Sunday, February 07, 2016

New Poetry by David Ades










Whether or Not They Will Ever Understand

The man tries to solve himself.
He breathes himself in and out, full of being.
He speaks the stories of himself,

shares them, listens to their echoes returning,
folding and unfolding himself
over and over like a worn map.

The woman picks at locks, listens
with her inner ear, looks with her third eye
but cannot reconcile herself to her reflection,

the way a stranger peers back at her,
image not conforming to the image
in her mind.

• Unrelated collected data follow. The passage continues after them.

(* ===== verification/Ipc.v ===== *)
(** * Calls between processes

    A proxy's function writes its arguments into a parcel, sends it and reads the
    answer from a second parcel; a stub's function reads the one and writes the
    other, and calls the service in between.  Both return early with a code when
    something fails.  [H P S A] is such a function on the two parcels and the state
    [S] behind them, and [wp] runs it: a rule per step, which needs to know only the
    items that are in the parcels. *)

From S2P Require Import Prelude Parcel.
Import Parcel.

Module Ipc.

Record Ctx (P S : Type) := mkCtx { data : P; reply : P; svc : S }.
Arguments mkCtx {P S} _ _ _.
Arguments data {P S} _.
Arguments reply {P S} _.
Arguments svc {P S} _.

(** [inl]: the function has returned this code. *)
Definition H (P S A : Type) : Type := Ctx P S -> (Z + A) * Ctx P S.

#[global] Instance H_ret P S : MRet (H P S) := fun A a c => (inr a, c).
#[global] Instance H_bind P S : MBind (H P S) := fun A B k m c =>
  match m c with (inr a, c) => k a c | (inl z, c) => (inl z, c) end.

Section Steps.
Context {P S : Type} {PI : IParcel P}.

(** [return code;] *)
Definition code {A} (z : Z) : H P S A := fun c => (inl z, c).

(** [if (!data.Op(...)) return err;] and the same on the reply. *)
Definition on_data {A} (m : M P A) (err : Z) : H P S A := fun c =>
  let '(o, d) := m (data c) in (match o with Some a => inr a | None => inl err end, mkCtx d (reply c) (svc c)).
Definition on_reply {A} (m : M P A) (err : Z) : H P S A := fun c =>
  let '(o, r) := m (reply c) in (match o with Some a => inr a | None => inl err end, mkCtx (data c) r (svc c)).

(** An operation whose result the code does not look at. *)
Definition unchecked_data {A} (m : M P A) : H P S (option A) := fun c =>
  let '(o, d) := m (data c) in (inr o, mkCtx d (reply c) (svc c)).
Definition unchecked_reply {A} (m : M P A) : H P S (option A) := fun c =>
  let '(o, r) := m (reply c) in (inr o, mkCtx (data c) r (svc c)).

(** A call of the object itself. *)
Definition call {A} (f : S -> A * S) : H P S A := fun c =>
  let '(a, s) := f (svc c) in (inr a, mkCtx (data c) (reply c) s).

(** The code a function returns, and what it leaves. *)
Definition finish (m : H P S Z) (c : Ctx P S) : Z * Ctx P S :=
  let '(r, c) := m c in (match r with inl z => z | inr z => z end, c).

End Steps.

(** [each] with a failure that is not looked at. *)
Definition ignore {P A} (m : M P A) : M P unit := fun p => (Some tt, (m p).2).

Section Wp.
Context {P S : Type} {PI : IParcel P} {PL : ParcelLaws P}.

Definition wp {A} (m : H P S A) (c : Ctx P S) (Q : Z + A -> Ctx P S -> Prop) : Prop := Q (m c).1 (m c).2.

(** [m] writes [l] when there is room. *)
Definition puts (m : M P unit) (l : list Item) : Prop :=
  forall p, fits (written p ++ l) -> (m p).1 = Some tt /\ unread (m p).2 = unread p ++ l /\ written (m p).2 = written p ++ l.

Lemma emits_puts m l : emits m l -> puts m l.
Proof. intros Hm p Hf. destruct (Hm p) as [H1 H2]. specialize (H2 Hf). destruct (H1 H2). done. Qed.

Lemma puts_ret : puts (mret tt) [].
Proof. apply emits_puts, emits_ret. Qed.

Lemma puts_bind m k l1 l2 : puts m l1 -> puts k l2 -> puts (m;; k) (l1 ++ l2).
Proof.
  intros Hm Hk p. rewrite app_assoc. intros Hf. destruct (Hm p (fits_prefix _ _ Hf)) as (H1 & Hu & Hw).
  unfold mbind, M_bind. destruct (m p) as [o p1]; cbn in *. subst o. rewrite <- Hw in Hf. destruct (Hk p1 Hf) as (H2 & -> & ->).
  rewrite Hu, Hw, <- !app_assoc. done.
Qed.

Lemma puts_ignore m l : puts m l -> puts (ignore m) l.
Proof. intros Hm p Hf. destruct (Hm p Hf) as (_ & ? & ?). done. Qed.

Lemma puts_each {A} (f : A -> M P unit) (g : A -> list Item) l : (forall a, a ∈ l -> puts (f a) (g a)) -> puts (each f l) (flat_map g l).
Proof.
  induction l as [|a l IH]; intros Hf; cbn; [apply puts_ret|]. apply puts_bind; [apply Hf; left|]. apply IH. intros b Hb. apply Hf. by right.
Qed.

Lemma wp_ret {A} (a : A) c (Q : Z + A -> Ctx P S -> Prop) : Q (inr a) c -> wp (mret a) c Q.
Proof. done. Qed.

Lemma wp_code {A} z c (Q : Z + A -> Ctx P S -> Prop) : Q (inl z) c -> wp (code z) c Q.
Proof. done. Qed.

Lemma wp_bind {A B} (m : H P S A) (k : A -> H P S B) c Q :
  wp m c (fun r c => match r with inr a => wp (k a) c Q | inl z => Q (inl z) c end) -> wp (m ≫= k) c Q.
Proof. unfold wp, mbind, H_bind. by destruct (m c) as [[z|a] c']. Qed.

Lemma wp_data_read {A} (m : M P A) l rest a err d r s (Q : Z + A -> Ctx P S -> Prop) :
  unread d = l ++ rest -> consumes m l a -> (forall d', unread d' = rest -> Q (inr a) (mkCtx d' r s)) -> wp (on_data m err) (mkCtx d r s) Q.
Proof. intros Hu Hm HQ. destruct (Hm d rest Hu) as [H1 H2]. unfold wp, on_data. cbn. destruct (m d) as [o d']; cbn in *. subst o. by apply HQ. Qed.

Lemma wp_reply_read {A} (m : M P A) l rest a err d r s (Q : Z + A -> Ctx P S -> Prop) :
  unread r = l ++ rest -> consumes m l a -> (forall r', unread r' = rest -> Q (inr a) (mkCtx d r' s)) -> wp (on_reply m err) (mkCtx d r s) Q.
Proof. intros Hu Hm HQ. destruct (Hm r rest Hu) as [H1 H2]. unfold wp, on_reply. cbn. destruct (m r) as [o r']; cbn in *. subst o. by apply HQ. Qed.

(** What a parcel that is only written holds. *)
Definition holds (p : P) (l : list Item) : Prop := unread p = l /\ written p = l.

Lemma holds_new : holds new_parcel [].
Proof. split; [apply unread_new|apply written_new]. Qed.

Lemma wp_data_write m l held err d r s (Q : Z + unit -> Ctx P S -> Prop) :
  holds d held -> fits (held ++ l) -> puts m l -> (forall d', holds d' (held ++ l) -> Q (inr tt) (mkCtx d' r s)) ->
  wp (on_data m err) (mkCtx d r s) Q.
Proof.
  intros [Hu Hw] Hf Hm HQ. rewrite <- Hw in Hf. destruct (Hm d Hf) as (H1 & H2 & H3). unfold wp, on_data. cbn.
  destruct (m d) as [o d']; cbn in *. subst o. apply HQ. split; congruence.
Qed.

Lemma wp_reply_write m l held err d r s (Q : Z + unit -> Ctx P S -> Prop) :
  holds r held -> fits (held ++ l) -> puts m l -> (forall r', holds r' (held ++ l) -> Q (inr tt) (mkCtx d r' s)) ->
  wp (on_reply m err) (mkCtx d r s) Q.
Proof.
  intros [Hu Hw] Hf Hm HQ. rewrite <- Hw in Hf. destruct (Hm r Hf) as (H1 & H2 & H3). unfold wp, on_reply. cbn.
  destruct (m r) as [o r']; cbn in *. subst o. apply HQ. split; congruence.
Qed.

Lemma wp_unchecked_data_write m l held d r s (Q : Z + option unit -> Ctx P S -> Prop) :
  holds d held -> fits (held ++ l) -> puts m l -> (forall d', holds d' (held ++ l) -> Q (inr (Some tt)) (mkCtx d' r s)) ->
  wp (unchecked_data m) (mkCtx d r s) Q.
Proof.
  intros [Hu Hw] Hf Hm HQ. rewrite <- Hw in Hf. destruct (Hm d Hf) as (H1 & H2 & H3). unfold wp, unchecked_data. cbn.
  destruct (m d) as [o d']; cbn in *. subst o. apply HQ. split; congruence.
Qed.

Lemma wp_unchecked_data_read {A} (m : M P A) l rest a d r s (Q : Z + option A -> Ctx P S -> Prop) :
  unread d = l ++ rest -> consumes m l a -> (forall d', unread d' = rest -> Q (inr (Some a)) (mkCtx d' r s)) -> wp (unchecked_data m) (mkCtx d r s) Q.
Proof. intros Hu Hm HQ. destruct (Hm d rest Hu) as [H1 H2]. unfold wp, unchecked_data. cbn. destruct (m d) as [o d']; cbn in *. subst o. by apply HQ. Qed.

Lemma wp_unchecked_reply_read {A} (m : M P A) l rest a d r s (Q : Z + option A -> Ctx P S -> Prop) :
  unread r = l ++ rest -> consumes m l a -> (forall r', unread r' = rest -> Q (inr (Some a)) (mkCtx d r' s)) -> wp (unchecked_reply m) (mkCtx d r s) Q.
Proof. intros Hu Hm HQ. destruct (Hm r rest Hu) as [H1 H2]. unfold wp, unchecked_reply. cbn. destruct (m r) as [o r']; cbn in *. subst o. by apply HQ. Qed.

Lemma wp_call {A} (f : S -> A * S) d r s (Q : Z + A -> Ctx P S -> Prop) :
  Q (inr (f s).1) (mkCtx d r (f s).2) -> wp (call f) (mkCtx d r s) Q.
Proof. unfold wp, call. cbn. by destruct (f s). Qed.

End Wp.

#[export] Hint Resolve emits_puts : wire.

End Ipc.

Strangers to themselves,

they can only be strangers to each other,
each one a puzzle, an enigma, unsolvable,
and oh, their children, their burdened children.


- David Ades 2016


David Adès is a Pushcart Prize nominated Australian poet living in Pittsburgh since 2011. He is the author of Mapping the World (Friendly Street Poets / Wakefield Press, 2008) commended for the Anne Elder Award 2008, and the chapbook Only the Questions Are Eternal (Garron Publishing, 2015). David’s poems have appeared widely in Australia and the U.S. in publications including over 20 of the Friendly Street Readers, and numerous literary magazines and have also been widely anthologized, most recently in Verse Envisioned: Poems from the Pittsburgh Post-Gazette and Works of Art They Have Inspired. In 2014 David was awarded the inaugural University of Canberra Vice-Chancellor’s International Poetry Prize and was also shortlisted for the Newcastle Poetry Prize.